PubMed:11424320 3 Projects
Staphylococcus aureus in inflammatory bowel disease.
BACKGROUND: The potential role of superantigens in inflammatory bowel disease (IBD), particularly Crohn disease, has been broached in studies of the functions of T cell receptors. Staphylococcal cells have been found in intestinal lymph follicles of IBDs. To clarify a role of staphylococcal superantigens in IBD, we attempted to determine whether Staphylococcus aureus could be detected in intestinal mucosa, including surgical specimens and lymph follicles of initial cases.
METHODS: One-hundred-and-six colonic and ileal specimens were obtained from 38 Crohn disease, 25 ulcerative colitis and 36 non-IBD patients through therapeutic surgery or endoscopic biopsy. In Crohn disease, 23 surgical specimens and 11 biopsy specimens from initial cases were included. DNA was extracted with phenol-chloroform after homogenization and proteinase K treatment in 73 mucosal specimens. Using an inverted microscope, lymph follicle tissue was microdissected from the remaining 33, mostly biopsy, specimens. DNA was then extracted by freeze-thawing. A coagulase gene characteristic of S. aureus was sought. A nested polymerase chain reaction was performed utilizing primers that amplify a region of the coagulase gene.

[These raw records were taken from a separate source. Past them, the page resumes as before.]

Lemma unkeyed_request_not_repeated_witness :
  exists c req, (silent_execute c).1 = Some req
    /\ settles (es_ID (cs_Step c)) (claim 2 "w1" (started "drain")).2 (silent_execute c).2.
Proof.
  pose proof claimed_sends as Hc. destruct ((claim 2 "w1" (started "drain")).1) as [[|c [|? ?]]|]; try discriminate Hc.
  exists c. unfold sends_unkeyed in Hc. destruct (dec_Snapshot _) as [s|] eqn:Es; [|discriminate Hc].
  apply andb_true_iff in Hc as [Hk Hsent]. apply streqb_eq in Hk.
  destruct (silent_execute c) as [[req|] d'] eqn:E; [|discriminate Hsent]. exists req. split; [reflexivity|].
  edestruct unkeyed_request_not_repeated as (_ & Hset & _); [exact Es | exact Hk | exact E | exact Hset].
Defined.

End Engine.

Polymerase chain reaction products were analyzed with polyacrylamide gel electrophoresis.
RESULTS: Only one surgically resected colonic specimen, from a 42-year-old male ulcerative colitis patient, registered positive staphylocoagulase amplification.
CONCLUSIONS: Staphylococcal superantigens are not involved in either the early lesions or the established lesions of Crohn disease. However, S. aureus infection occasionally may occur during the course of IBD.